• _REQUIRED WORK_:
Below is a listing. Quote from it, exactly, the lines from the one containing "sinv (sch s) -> wakeq" down to the one containing "sinv (sch s) -> sth", both ends included, and nothing else.

• _GIVEN RECORDS_:
(* ===== verification/SchedProps.v ===== *)
(** * SchedProps: what the scheduler promises to the rest of the kernel

    Statements over the lemmas of SchedOps.v and Block.v about the operations
    that change a thread's state, priority or quantum, and about preemption. *)
From stdpp Require Import base numbers strings gmap list.
From S2P Require Import Prelude Core Timer Sched SchedInv SchedOps SchedSleep Kernel KernelInv Exec Block.

Open Scope Z_scope.

(** Suspending a runnable thread and resuming it: the suspended thread is on
    no run queue, and once resumed it is runnable again, at the tail of the
    queue of its priority; nobody else moves. *)
Theorem suspend_resume s t th :
  sinv s -> sth s !! t = Some th -> t <> cur s -> th_state th = TH_RUN ->
  exists s1 s2, sched_suspend t s = Some s1 /\ sched_resume t s1 = Some s2 /\ sinv s1 /\ sinv s2 /\
    (forall p, t ∉ rq s1 p) /\ th_state <$> sth s2 !! t = Some TH_RUN /\
    (forall p, rq s2 p = if decide (p = th_prio th) then without t (rq s p) ++ [t] else rq s p) /\
    wakeq s2 = wakeq s /\ (forall e, sq s2 e = sq s e).
Proof.
  intros I E Hne Hr. destruct (sched_suspend_ok s t th I E) as (s1&th1&E1&I1&Hc1&Et1&Hst1&Hp1&_&Hr1&Hw1&Hs1).
  rewrite Hr in Hst1. change (Z.lor TH_RUN TH_SUSPEND) with TH_SUSPEND in Hst1.
  destruct (sched_resume_ok s1 t th1 I1 Et1) as (s2&E2&I2&Hc2&_&H2); [by rewrite Hc1|].
  rewrite Hst1 in H2. change (flag TH_SUSPEND TH_SUSPEND) with true in H2. change (clr TH_SUSPEND TH_SUSPEND) with TH_RUN in H2.
  destruct H2 as (Hst2&Hr2&Hw2&Hs2). rewrite Hp1 in Hr2. pose proof I as [(W&_) _].
  assert (forall p, p <> th_prio th -> without t (rq s p) = rq s p) as Hother.
  { intros p Hp. apply without_notin. intros Hin. destruct (wf_rq_in _ _ _ W _ _ Hin) as (th'&E'&Hp'&_). congruence. }
  exists s1, s2. split_and!; try done.
  - intros p. rewrite Hr1, elem_of_without. by intros [? _].
  - intros p. rewrite Hr2, Hr1. destruct (decide (p = th_prio th)) as [->|Hp].
    + by rewrite decide_True.
    + rewrite decide_False by (by intros [_ ?]). by apply Hother.
  - congruence.
  - intros e. by rewrite Hs2.
Qed.

(** [sched_setprio] gives a thread its new base and current priority, whatever
    its state, keeps the other threads (a reschedule mark on the current one
    apart), the wake queue and the sleep queues, and restores the scheduler
    invariant: a runnable thread is on the run queue of its new priority, and
    if it now outranks the current thread a reschedule is pending. *)
Theorem sched_setprio_spec s t th base p :
  sinv s -> sth s !! t = Some th -> 0 <= base <= MIN_PRIO -> 0 <= p <= MIN_PRIO ->
  exists s', sched_setprio t base p s = Some s' /\ sinv s' /\ cur s' = cur s /\
    (forall x, calmed <$> sth s' !! x = calmed <$> <[t := reprio base p th]> (sth s) !! x) /\
    wakeq s' = wakeq s /\ (forall e, sq s' e = sq s e) /\
    (t <> cur s -> th_state th = TH_RUN -> t ∈ rq s' p) /\
    (forall x xth c, x <> cur s -> sth s' !! x = Some xth -> th_state xth = TH_RUN -> sth s' !! cur s = Some c ->
       th_resched c = true \/ th_prio c <= th_prio xth).
Proof.
  intros I E Hb Hp. destruct (sched_setprio_ok s t th base p I E Hb Hp) as (s'&E'&I'&Hc').
  destruct (sched_setprio_effect _ _ _ _ _ _ I E E') as (Hth&Hw&Hs). exists s'. split_and!; try done.
  - intros Hne Hr. specialize (Hth t). rewrite lookup_insert_eq in Hth. destruct (sth s' !! t) as [y|] eqn:Ey; [|done].
    cbn in Hth. injection Hth as Hst _ Hpy _ _ _ _ _ _. pose proof I' as [(W'&_) _].
    rewrite <- Hpy. apply (wf_run _ _ _ W' _ _ Ey); congruence.
  - intros x xth c Hx Ex Hr Ec. destruct (th_resched c) eqn:Hm; [by left|right]. rewrite <- Hc' in Ec.
    apply (swf_best_prio s' c x xth); try done. apply I'.
Qed.

(** The time slice: a clock tick charges one tick to the current thread; a
    round-robin thread loses one tick of its quantum, and with its last one it
    gets a full quantum and is marked for rescheduling, so that the quantum
    left stays between 1 and QUANTUM; a FIFO thread keeps the CPU. *)
Theorem sched_tick_spec s c :
  sinv s -> sth s !! cur s = Some c -> 1 <= th_timeleft c <= QUANTUM ->
  exists s' c', sched_tick s = Some s' /\ sinv s' /\ sth s' !! cur s = Some c' /\
    th_time c' = u32 (th_time c + 1) /\ 1 <= th_timeleft c' <= QUANTUM /\
    (forall t, t <> cur s -> sth s' !! t = sth s !! t) /\
    if th_policy c =? SCHED_RR then
      if th_timeleft c =? 1 then th_timeleft c' = QUANTUM /\ th_resched c' = true
      else th_timeleft c' = th_timeleft c - 1 /\ th_resched c' = th_resched c
    else th_timeleft c' = th_timeleft c /\ th_resched c' = th_resched c.
Proof.
  intros I Ec Hq. destruct (sched_tick_ok s c I Ec Hq) as (s'&c'&E&I'&Ec'&Ht&Hq'&Ho&_&Hp). by exists s', c'.
Qed.

(** A stopped thread is in state TH_EXIT, linked nowhere, and asks for the
    CPU to be given away if it is the one running. *)
Theorem sched_stop_spec s t th :
  sinv s -> sth s !! t = Some th ->
  exists s' th', sched_stop t s = Some s' /\ sinv s' /\ cur s' = cur s /\ sth s' !! t = Some th' /\
    th_state th' = TH_EXIT /\ (t = cur s -> th_resched th' = true) /\
    t ∉ wakeq s' /\ (forall p, t ∉ rq s' p) /\ (forall e, t ∉ sq s' e).
Proof.
  intros I E. destruct (sched_stop_ok s t th I E) as (s'&th'&E'&I'&Hc&Et&Hst&Hr&Hl). exists s', th'.
  apply link_free_spec in Hl as (?&?&?). by split_and!.
Qed.

Section Blocking.
Context {KM : KMem}.

(** C22: sched_tsleep() outside a critical section: the caller is queued last on
    the event and the best runnable thread is dispatched, in a state of the
    scheduler invariant; whenever the caller is dispatched again the call
    returns the result that its waker left, with the lock released. *)
Theorem sched_tsleep_spec s c e msec t0 th0 :
  sinv (sch s) -> wakeq (sch s) = [] -> timeout_fits msec -> sth (sch s) !! cur (sch s) = Some c ->
  t0 <> cur (sch s) -> sth (sch s) !! t0 = Some th0 -> th_state th0 = TH_RUN ->
  exists S' k, sched_tsleep e msec s = Switch (s <| sch := S' |>) k /\
    blocked (sch s) (c <| th_locks ::= Z.succ |>) e S' /\
    forall s2 c2, ready_sched (sch s2) -> cur (sch s2) = cur (sch s) -> sth (sch s2) !! cur (sch s2) = Some c2 ->
      k s2 = Done (th_slpret c2) (s2 <| sch ::= relock Z.pred c2 |>).
Proof.
  intros I Hw Hf Ec Hne E0 Hr0. destruct (sched_tsleep_ok s c e msec t0 th0) as (S'&k&[E Hk]&B); try done.
  by exists S', k.
Qed.

(** Who runs after a wakeup: when the best waiter [t] of an event is woken by
    a thread that then leaves its critical section, [t] gets the CPU if its
    priority is at least that of the waker and better than that of every
    queued thread, and otherwise joins the tail of its run queue while the
    waker goes on. *)
Theorem sched_wakeone_preempts e s c t l1 l2 w :
  sinv (sch s) -> sth (sch s) !! cur (sch s) = Some c -> th_locks c = 0 -> th_resched c = false -> wakeq (sch s) = [] ->
  best_waiter (sch s) e t l1 l2 -> sth (sch s) !! t = Some w -> th_state (woken w) = TH_RUN ->
  exists S', handed (sch s) c t w S' /\ sq S' e = l1 ++ l2 /\
    completes (sched_wakeone e s) ((th_prio w <=? th_prio c) && (th_prio w <? top_prio (sch s))) t (s <| sch := S' |>).
Proof.
  intros I Ec Hl Hr Hw B Et Hrun. change ((_ <=? _) && _) with (preempts (sch s) c w). unfold sched_wakeone.
  rewrite (bind_done _ _ _ _ _ (sched_lock_eval _ _ Ec)).
  destruct (best_waiter_sleeps _ _ _ _ _ I B) as (Hne&w'&Et'&Hs). assert (w' = w) as -> by congruence.
  assert (sinv (sch (lock_of c s))) as I1 by (by apply (relock_sinv Z.succ)).
  destruct (sched_wakeone_ok e (sch (lock_of c s)) I1) as [[Hq _]|(t'&l1'&l2'&w'&S1&B'&Ew'&_&_&E1&K)].
  { pose proof B as [Bq _ _]. change (sq (sch s) e = []) in Hq. rewrite Bq in Hq. by destruct l1. }
  apply (best_waiter_relock Z.succ c _ _ _ _ _ Ec) in B'.
  assert (t' = t) as -> by (by eapply best_waiter_unique).
  assert (w' = w) as -> by (cbn in Ew'; rewrite lookup_insert_ne in Ew'; congruence).
  set (s1 := lock_of c s <| sch := S1 |>).
  rewrite (bind_done _ _ _ (Some t) s1) by (unfold lift_sa; by rewrite E1).
  destruct (unlock_handed s c s1 e t l1' l2' w) as (S'&Hh&Hsq&Hcomp); try done.
  exists S'. split_and!; [done| |].
  - rewrite Hsq. change (sq S1 e = l1 ++ l2). rewrite (wk_queue _ _ _ _ _ _ _ K).
    by apply (best_waiter_rest (sch s) e t).
  - eapply completes_bind; [exact Hcomp|done].
Qed.
End Blocking.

• _TASK ANSWER_:
  sinv (sch s) -> wakeq (sch s) = [] -> timeout_fits msec -> sth (sch s) !! cur (sch s) = Some c ->
  t0 <> cur (sch s) -> sth (sch s) !! t0 = Some th0 -> th_state th0 = TH_RUN ->
  exists S' k, sched_tsleep e msec s = Switch (s <| sch := S' |>) k /\
    blocked (sch s) (c <| th_locks ::= Z.succ |>) e S' /\
    forall s2 c2, ready_sched (sch s2) -> cur (sch s2) = cur (sch s) -> sth (sch s2) !! cur (sch s2) = Some c2 ->
      k s2 = Done (th_slpret c2) (s2 <| sch ::= relock Z.pred c2 |>).
Proof.
  intros I Hw Hf Ec Hne E0 Hr0. destruct (sched_tsleep_ok s c e msec t0 th0) as (S'&k&[E Hk]&B); try done.
  by exists S', k.
Qed.

(** Who runs after a wakeup: when the best waiter [t] of an event is woken by
    a thread that then leaves its critical section, [t] gets the CPU if its
    priority is at least that of the waker and better than that of every
    queued thread, and otherwise joins the tail of its run queue while the
    waker goes on. *)
Theorem sched_wakeone_preempts e s c t l1 l2 w :
  sinv (sch s) -> sth (sch s) !! cur (sch s) = Some c -> th_locks c = 0 -> th_resched c = false -> wakeq (sch s) = [] ->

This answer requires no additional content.